Talvez o papa Francisco tenha assistido ao filme Dois Papas, dirigido pelo brasileiro Fernando Meirelles. Se não assistiu, pelo menos o recebeu em mãos. Em entrevista ao Timeline Gaúcha nesta sexta-feira (3), o cineasta revelou que algumas pessoas do Vaticano foram convidadas para uma sessão especial da produção da Netflix em Roma e, após a exibição, um cardeal elogiou o filme e aproveitou para fazer um pedido especial ao diretor.
— No fim da sessão, ele me pediu um DVD com o filme para mandar para o Papa. Mandamos um DVD com legenda em espanhol, estou louco para mandar uma mensagem no WhatsApp para o cardeal para ver o que o Papa achou — contou Meirelles, rindo.
Dois Papas estreou no dia 20 de dezembro com Jonathan Pryce na pele do argentino Jorge Bergoglio (Francisco)
e Anthony Hopkins como o alemão Joseph Ratzinger (Bento XVI). O longa mostra uma possível relação de amizade entre os dois, que começou durante o papado de Bento XVI.
Os cenários principais do filme são o Vaticano e a residência de verão do Pontífice, em Castel Gandolfo. Meirelles afirmou que houve uma tentativa de apoio do Vaticano para que as filmagens pudessem ser realizadas na residência oficial do Papa, mas a resposta nunca veio.
Por conta disso, a maioria das cenas foi gravada em estúdio e construídas no chamado "fundo verde", com técnicas de edição e computação gráfica. Um vídeo de bastidores divulgados pelo próprio Meirelles mostra como os truques do cinema foram usados em seu longa.
— A gente não precisa de autorização porque toda a informação do filme é pública.
Tudo o que eles falam um para o outro foi tirado de entrevistas, livros, coisas que eles escreveram. A gente não sabe se esse encontro na Capela Sistina realmente aconteceu, mas de fato ocorreram três encontros privados entre os dois que ninguém acompanhou.
O roteiro imaginou o que eles poderiam ter dito, e aí que acontece a ficção — explicou o cineasta.
O que é ficção na história real
Fernando Meirelles também revelou algumas "mentiras" mostradas no filme. Uma versão da Capela Sistina foi construída exclusivamente para Dois Papas. E Francisco e Bento XVI nunca assistiram juntos à final da Copa do Mundo do Brasil, em 2014, partida que colocou frente a frente seus dois países. A cena foi usada para ilustrar o sentimento de tolerância que o filme quis passar.
— O tema que mais me interessou foi a tolerância e talvez por isso o filme esteja indo tão bem. Todo mundo está vivendo isso, essa questão da intolerância, de não ouvir o outro, de perder a capacidade de escutar.

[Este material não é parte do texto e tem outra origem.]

Lemma fields_one schema path fs :
  one_subCommand_schema schema -> fields schema path = Ok fs ->
  one_field fs /\ forall b f, fs !! b = Some f -> one_subCommand (df_typeInfo f) = true.
Proof.
  destruct schema as [t|]; simpl.
  2: { intros _ [= <-]. split; [intros b b'|intros b f]; by rewrite lookup_empty. }
  intros Ht Hfs. apply collectFields_collected in Hfs as [(added & Hl & Ha) Hf].
  assert (Hcount : (count_SubCommand (flat_names t) <= 1)%nat).
  { assert (exists b, one_subCommand t = (count_SubCommand (flat_names t) <=? 1)%nat && b) as [b Eb]
      by (destruct t; eexists; reflexivity).
    rewrite Eb in Ht. apply andb_true_iff in Ht as [Ht _]. by apply Nat.leb_le in Ht. }
  split.
  - assert (Hin : forall b, is_SubCommand (fs !! b) = true -> b ∈ added).
    { intros b [Hb|]%Ha; [by rewrite lookup_empty in Hb|done]. }
    intros b b' Hb%Hin Hb'%Hin. destruct added as [|x [|y added]]; [by apply elem_of_nil in Hb| |simpl in *; lia].
    apply list_elem_of_singleton in Hb, Hb'. congruence.
  - intros b f [Hb|]%(Hf Ht); [by rewrite lookup_empty in Hb|done].
Qed.
End Fields.

(** ** The entries of a map *)

Section Entries.
Context `{DiagnosticLaws}.
Implicit Types (m : gmap Key (list Z)) (fs : gmap (list Z) diagnosticField).

(** An entry as the loop makes it from the map. *)
Definition entry_of m fs (e : entry) : Prop :=
  m !! e_key e = Some (e_valueCBOR e) /\ Marshal_key (e_key e) = Ok (e_keyCBOR e) /\
  e_field e = fs !! e_keyCBOR e.

(** The number of the subcommand of a message. *)
Definition subCommand_of m fs (n : Z) : Prop :=
  (exists k b v, m !! k = Some v /\ Marshal_key k = Ok b /\ is_SubCommand (fs !! b) = true /\
     n = read_SubCommand v 0) \/
  (n = 0 /\ forall k b v, m !! k = Some v -> Marshal_key k = Ok b -> is_SubCommand (fs !! b) = false).

Lemma key_unique raw m k k' v v' b :
  Unmarshal_map raw = Ok m -> m !! k = Some v -> m !! k' = Some v' ->
  Marshal_key k = Ok b -> Marshal_key k' = Ok b -> k = k'.
Proof.
  intros Hm Hk Hk' Hb Hb'. apply (keys_inj raw m k k' b); try done.
  - by apply elem_of_dom_2 in Hk.
  - by apply elem_of_dom_2 in Hk'.
Qed.

Lemma subCommand_of_unique raw m fs n n' :
  Unmarshal_map raw = Ok m -> one_field fs -> subCommand_of m fs n -> subCommand_of m fs n' -> n = n'.
Proof.
  intros Hm Hone [(k & b & v & Hk & Hb & Hs & ->)|[-> Hno]] [(k' & b' & v' & Hk' & Hb' & Hs' & ->)|[-> Hno']].
  - rewrite (Hone _ _ Hs Hs') in Hb.
    assert (k = k') as <- by eauto using key_unique. congruence.
  - by rewrite (Hno' _ _ _ Hk Hb) in Hs.
  - by rewrite (Hno _ _ _ Hk' Hb') in Hs'.
  - done.
Qed.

Eu posso discordar de alguém, mas posso tolerar. E, atualmente, a gente não está assim — completou Meirelles.
Foco em Francisco
Apesar de a maioria das opiniões sobre o filme serem positivas, algumas pessoas criticaram a forma como Bento XVI é retratada, quase que como uma escada para a ascensão de Francisco. Sobre isso, o diretor afirmou que, desde o início, o foco do filme era no Pontífice argentino.

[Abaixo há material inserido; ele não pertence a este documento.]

(** [Devices] of token2 opens a card to see whether it has the applet and
    closes it again. *)
Definition token2_Devices_item (yield : Info + error -> M platform bool) (item : Info + error)
    : M platform bool :=
  match item with
  | inr err => yield_and_return yield err
  | inl reader =>
      r ← try_ (token2_Open (Address reader));
      match r with
      | inr err => if isUnsupportedCard err then mret true else yield (inr err)
      | inl transport =>
          closeErr ← native_Close transport;
          match closeErr with Some err => yield (inr err) | None => yield (inl reader) end
      end
  end.

Definition token2_Devices (present : Info -> bool) (enumerate : list (Info + error))
    (yield : Info + error -> M platform bool) : M platform unit :=
  pcsc_Devices present enumerate (token2_Devices_item yield).

(** The scan of ble: every advertised device once, in the order found. The
    result is the candidates, or [None] when the sequence has ended. A
    context that has ended stays so, and its error with it: one look stands
    for both. *)
Fixpoint ble_scan (scan : list (Info + error)) (candidates : list address)
    (yield : handle + error -> M platform bool) : M platform (option (list address)) :=
  match scan with
  | [] => mret (Some candidates)
  | inr err :: _ =>
      ctxErr ← ctx_Err;
      match ctxErr with
      | Some e => yield (inr e);; mret None
      | None =>
          (if errors_Is err context_DeadlineExceeded then
             scanErr ← scanCtx_Err;
             mret (match scanErr with Some e => errors_Is e context_DeadlineExceeded | None => false end)
           else mret false) ≫= fun scanned =>
          if (scanned : bool) then mret (Some candidates)
          else yield (inr err);; mret None
      end
  | inl info :: scan' =>
      if contains candidates (Address info) then ble_scan scan' candidates yield
      else ble_scan scan' (candidates ++ [Address info]) yield
  end.

Fixpoint ble_open (candidates : list address) (yield : handle + error -> M platform bool) : M platform unit :=
  match candidates with
  | [] => mret tt
  | id :: candidates' =>
      err ← ctx_Err;
      match err with
      | Some e => yield (inr e);; mret tt
      | None =>
          r ← try_ (ble_Open id);
          go_on ← yield r;
          if (go_on : bool) then ble_open candidates' yield else mret tt
      end
  end.

Definition ble_enumerator (scan : list (Info + error))
    (yield : handle + error -> M platform bool) : M platform unit :=
  err ← ctx_Err;
  match err with
  | Some e => yield (inr e);; mret tt
  | None =>
      candidates ← ble_scan scan [] yield;
      match candidates with None => mret tt | Some candidates => ble_open candidates yield end
  end.

(** hidproxy outside Windows. *)
Definition ErrNotSupported : error := ESentinel "hidproxy: not supported on this platform".
Definition hidproxy_Devices (yield : Info + error -> M platform bool) : M platform unit :=
  yield (inr ErrNotSupported);; mret tt.
Definition hidproxy_openPath (path : address) : M platform handle := fail ErrNotSupported.
Definition hidproxy_Open (path : address) : M platform handle := d ← hidproxy_openPath path; new_or_close d.
Definition hidproxy_Enumerate : (handle + error -> M platform bool) -> M platform unit :=
  Enumerate hidproxy_Devices hidproxy_Open.
End Backends.

(** ** Ownership *)

Definition opened (evs : list event) : list handle :=
  omap (fun ev => match ev with EOpened _ d => Some d | _ => None end) evs.
Definition closed (evs : list event) : list handle :=
  omap (fun ev => match ev with EClosed d => Some d | _ => None end) evs.
Definition handed (evs : list event) : list handle :=
  omap (fun ev => match ev with EYielded (inl d) _ => Some d | _ => None end) evs.

(** The consumer said no. *)
Definition stops (ev : event) : bool :=
  match ev with EYielded _ go_on | EListed _ go_on => negb go_on | _ => false end.

(** The devices opened are those closed and those handed over. *)
Definition balanced (evs : list event) : Prop := opened evs ≡ₚ closed evs ++ handed evs.

(** Nothing happens after the consumer has said no. *)
Definition ended (evs : list event) : Prop :=
  forall evs1 ev evs2, evs = evs1 ++ ev :: evs2 -> stops ev = true -> evs2 = [].
Definition going_on (evs : list event) : Prop := Forall (fun ev => stops ev = false) evs.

— O filme se chamava O Papa, o Francisco. Quando assistimos pela primeira vez na metade do ano passado, notamos que tinha um equilíbrio interessante, aí mudamos para Dois Papas. Cria-se essa expectativa de ter uma equidade entre os dois. Mas não tem isso,
o filme é sobre o Francisco, começa com Francisco e termina com Francisco. Ele é o protagonista.
O cineasta brasileiro também levantou torcida para Jonathan Pryce na cerimônia do Globo de Ouro de 2020, que acontece no próximo domingo (5). Mas admite que a concorrência está forte.

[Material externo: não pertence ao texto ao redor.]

(** * Tidepool marine data dashboard: adapters, fallbacks and routes

    A shallow embedding of [src/apis/fishbase.js], [src/apis/obis.js],
    [src/apis/ocean-weather.js], the routes of [src/server.js] and two
    helpers of [public/app.js], followed by the properties themselves.

    The JavaScript values that flow through the program (JSON bodies of the
    upstream services, parsed query strings, the objects the adapters build)
    are modelled by one type of values; an exception that unwinds to the
    nearest [try]/[catch] is modelled by a small error monad.  The upstream
    services are a function from the outbound request to what comes of it.
    Logging ([console.error] in the [catch] blocks) is left out: its
    arguments are the message of the error caught and, in
    [getFishByFamily], the family name, a text. *)

From Stdlib Require Import Bool List String Ascii ZArith QArith Qabs Qround.
From Stdlib Require Import Lia Lqa DecimalPos.
Import ListNotations.

Local Open Scope string_scope.
Local Open Scope list_scope.

(** ** The fragment of JavaScript the program relies on *)
Module JS.

(** A JavaScript number.  A finite double is represented by the rational
    it denotes, and [-0] by [0]: comparisons, truthiness and [toFixed]
    only depend on that value.  A decimal literal of the program and a
    number read from text are rounded to the nearest double ([double]
    below).  The numbers of a body are doubles; the definitions accept
    every rational in their place. *)
Inductive number : Type :=
| NaN
| PosInf
| NegInf
| Fin (q : Q).

(** A JavaScript value, as it comes out of [JSON.parse] or out of an
    object literal.  An object keeps its properties in insertion order. *)
#[warnings="-register-all"]
Inductive value : Type :=
| VUndef
| VNull
| VBool (b : bool)
| VNum (n : number)
| VStr (s : string)
| VArr (items : list value)
| VObj (fields : list (string * value)).

(** The [Error] objects that can be thrown: the rejection of an HTTP call
    and the [TypeError] of a bad property access or call. *)
Inductive exn : Type :=
| AxiosError (message : string)
| TypeError (message : string).

Definition message (e : exn) : string :=
  match e with AxiosError m => m | TypeError m => m end.

(** *** Completions: a value or a thrown error *)
Inductive completion (A : Type) : Type :=
| Ret (a : A)
| Throw (e : exn).
Arguments Ret {A} a.
Arguments Throw {A} e.

Definition bind {A B} (c : completion A) (k : A -> completion B) : completion B :=
  match c with
  | Ret a => k a
  | Throw e => Throw e
  end.

(** [try { body } catch (error) { handler }] *)
Definition try_catch {A} (body : completion A) (handler : exn -> completion A)
  : completion A :=
  match body with
  | Ret a => Ret a
  | Throw e => handler e
  end.

(** [Array.prototype.map] with a callback that may throw; also the join
    of [Promise.all] over an array of promises, which rejects as soon as
    one of them does. *)
Fixpoint mapM {A B} (f : A -> completion B) (l : list A) : completion (list B) :=
  match l with
  | [] => Ret []
  | x :: xs =>
      bind (f x) (fun y => bind (mapM f xs) (fun ys => Ret (y :: ys)))
  end.

(** *** Numbers *)
Definition num (z : Z) : number := Fin (inject_Z z).

(** [a < b], [a <= b], [a >= b] on numbers: false as soon as a side is NaN. *)
Definition num_lt (a b : number) : bool :=
  match a, b with
  | NaN, _ | _, NaN => false
  | PosInf, _ => false
  | _, NegInf => false
  | NegInf, _ => true
  | _, PosInf => true
  | Fin x, Fin y => negb (Qle_bool y x)
  end.

Definition num_le (a b : number) : bool :=
  match a, b with
  | NaN, _ | _, NaN => false
  | NegInf, _ => true
  | _, PosInf => true
  | PosInf, _ => false
  | _, NegInf => false
  | Fin x, Fin y => Qle_bool x y
  end.

Definition num_ge (a b : number) : bool := num_le b a.

(** [a === b] on numbers. *)
Definition num_eq (a b : number) : bool :=
  match a, b with
  | PosInf, PosInf | NegInf, NegInf => true
  | Fin x, Fin y => Qeq_bool x y
  | _, _ => false
  end.

(** *** Doubles *)

(** [2^k] *)
Definition pow2 (k : Z) : Q :=
  match k with
  | Z0 => 1
  | Zpos p => inject_Z (2 ^ Zpos p)
  | Zneg p => 1 # (2 ^ p)
  end.

(** The binary exponent of a positive rational: the [e] with
    [2^e <= a < 2^(e+1)]. *)
Definition floor_log2 (a : Q) : Z :=
  let est := (Z.log2 (Qnum a) - Z.log2 (Zpos (Qden a)))%Z in
  if Qle_bool (pow2 est) a then est else (est - 1)%Z.

(** The closest integer, the even one on a tie. *)
Definition round_half_even (a : Q) : Z :=
  let f := Qfloor a in
  match Qcompare (a - inject_Z f) (1 # 2) with
  | Lt => f
  | Gt => (f + 1)%Z
  | Eq => if Z.even f then f else (f + 1)%Z
  end.

(** The double closest to a positive rational: a multiple [m * 2^(e - 52)]
    with [m] of at most 53 bits, where [e] is the exponent of the
    rational, or -1022 below the normal range; [None] when the rounded
    value is out of range, from 2^1024 on. *)
Definition nearest_double (a : Q) : option Q :=
  let e := Z.max (floor_log2 a) (-1022) in
  let m := round_half_even (a / pow2 (e - 52)) in
  if ((1023 <? e) || ((e =? 1023) && (m =? 2 ^ 53)))%Z then None
  else Some (Qred (inject_Z m * pow2 (e - 52))).

(** An integer of magnitude up to 2^53: it is a double. *)
Definition is_safe_integer (q : Q) : bool :=
  (Zpos (Qden (Qred q)) =? 1)%Z && (Z.abs (Qnum (Qred q)) <=? 2 ^ 53)%Z.

(** The Number value of a rational: the closest double, kept in lowest
    terms, or an infinity. *)
Definition double (q : Q) : number :=
  if is_safe_integer q then Fin (Qred q)
  else
    match Qcompare q 0 with
    | Eq => Fin 0
    | Gt => match nearest_double q with Some x => Fin x | None => PosInf end
    | Lt => match nearest_double (Qopp q) with
            | Some x => Fin (Qopp x)
            | None => NegInf
            end
    end.

(** *** Truthiness, [||], [===] *)
Definition truthy (v : value) : bool :=
  match v with
  | VUndef | VNull => false
  | VBool b => b
  | VNum NaN => false
  | VNum (Fin q) => negb (Qeq_bool q 0)
  | VNum _ => true
  | VStr s => negb (String.eqb s EmptyString)
  | VArr _ | VObj _ => true
  end.

(** [a || b] where [b] has no effect. *)
Definition js_or (a b : value) : value := if truthy a then a else b.

(** [a === b] when one side is a primitive (objects compare by identity,
    which the program never does). *)
Definition strict_eq (a b : value) : bool :=
  match a, b with
  | VUndef, VUndef | VNull, VNull => true
  | VBool x, VBool y => Bool.eqb x y
  | VNum x, VNum y => num_eq x y
  | VStr x, VStr y => String.eqb x y
  | _, _ => false
  end.

Definition typeof_number (v : value) : bool :=
  match v with VNum _ => true | _ => false end.

(** *** Objects and arrays *)
Fixpoint lookup (k : string) (fields : list (string * value)) : option value :=
  match fields with
  | [] => None
  | (k', v) :: rest => if String.eqb k k' then Some v else lookup k rest
  end.

(** The data property [k] of a value that is neither [null] nor
    [undefined] (none of the names the program reads is a property of a
    prototype): [undefined] when the value has no such property. *)
Definition prop (v : value) (k : string) : value :=
  match v with
  | VObj fields => match lookup k fields with Some x => x | None => VUndef end
  | _ => VUndef
  end.

(** [v.k]: a [TypeError] on [null] and [undefined]. *)
Definition get (v : value) (k : string) : completion value :=
  match v with
  | VUndef | VNull =>
      Throw (TypeError ("Cannot read properties of undefined (reading '" ++ k ++ "')"))
  | _ => Ret (prop v k)
  end.

(** [v?.[0]]: [undefined] on [null]/[undefined], else the element (or
    the property, or the first character) at index 0. *)
Definition opt_index0 (v : value) : value :=
  match v with
  | VArr (x :: _) => x
  | VObj fields => match lookup "0" fields with Some x => x | None => VUndef end
  | VStr (String c _) => VStr (String c EmptyString)
  | _ => VUndef
  end.

(** [v.length === 0] for a truthy [v]. *)
Definition length_is_zero (v : value) : bool :=
  match v with
  | VArr items => match items with [] => true | _ => false end
  | VObj fields =>
      match lookup "length" fields with
      | Some x => strict_eq x (VNum (num 0))
      | None => false
      end
  | VStr s => String.eqb s EmptyString  (* never true for a truthy string *)
  | _ => false
  end.

(** [v.map(f)]: only an array has a [map] method. *)
Definition js_map (v : value) (f : value -> completion value) : completion value :=
  match v with
  | VArr items => bind (mapM f items) (fun ys => Ret (VArr ys))
  | VUndef | VNull =>
      Throw (TypeError "Cannot read properties of undefined (reading 'map')")
  | _ => Throw (TypeError "map is not a function")
  end.

(** [v.map((x, idx) => f x idx)] *)
Definition js_map_idx (v : value) (f : value -> nat -> completion value)
  : completion value :=
  match v with
  | VArr items =>
      bind (mapM (fun p => f (snd p) (fst p))
                 (combine (seq 0 (List.length items)) items))
           (fun ys => Ret (VArr ys))
  | VUndef | VNull =>
      Throw (TypeError "Cannot read properties of undefined (reading 'map')")
  | _ => Throw (TypeError "map is not a function")
  end.

(** [v.slice(0, n)]: arrays and strings have a [slice] method. *)
Definition slice0 (n : nat) (v : value) : completion value :=
  match v with
  | VArr items => Ret (VArr (firstn n items))
  | VStr s => Ret (VStr (substring 0 n s))
  | VUndef | VNull =>
      Throw (TypeError "Cannot read properties of undefined (reading 'slice')")
  | _ => Throw (TypeError "slice is not a function")
  end.

(** Setting a key of an object under construction: an existing key keeps
    its place and takes the new value. *)
Fixpoint set_field (k : string) (v : value) (fields : list (string * value))
  : list (string * value) :=
  match fields with
  | [] => [(k, v)]
  | (k', v') :: rest =>
      if String.eqb k k' then (k, v) :: rest else (k', v') :: set_field k v rest
  end.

— Nesse ano o Joaquin Phoenix vai levar tudo o que tiver que levar, ele fez um Coringa extraordinário. Acho que temos mais chance em roteiro, que lá na lista aparece apenas um nome, mas foi feito a 25 mãos — apostou Meirelles.
Dois Papas foi indicado a quatro categorias: melhor filme, melhor ator (Pryce), melhor ator coadjuvante (Hopkins) e melhor roteiro (Anthony McCarten).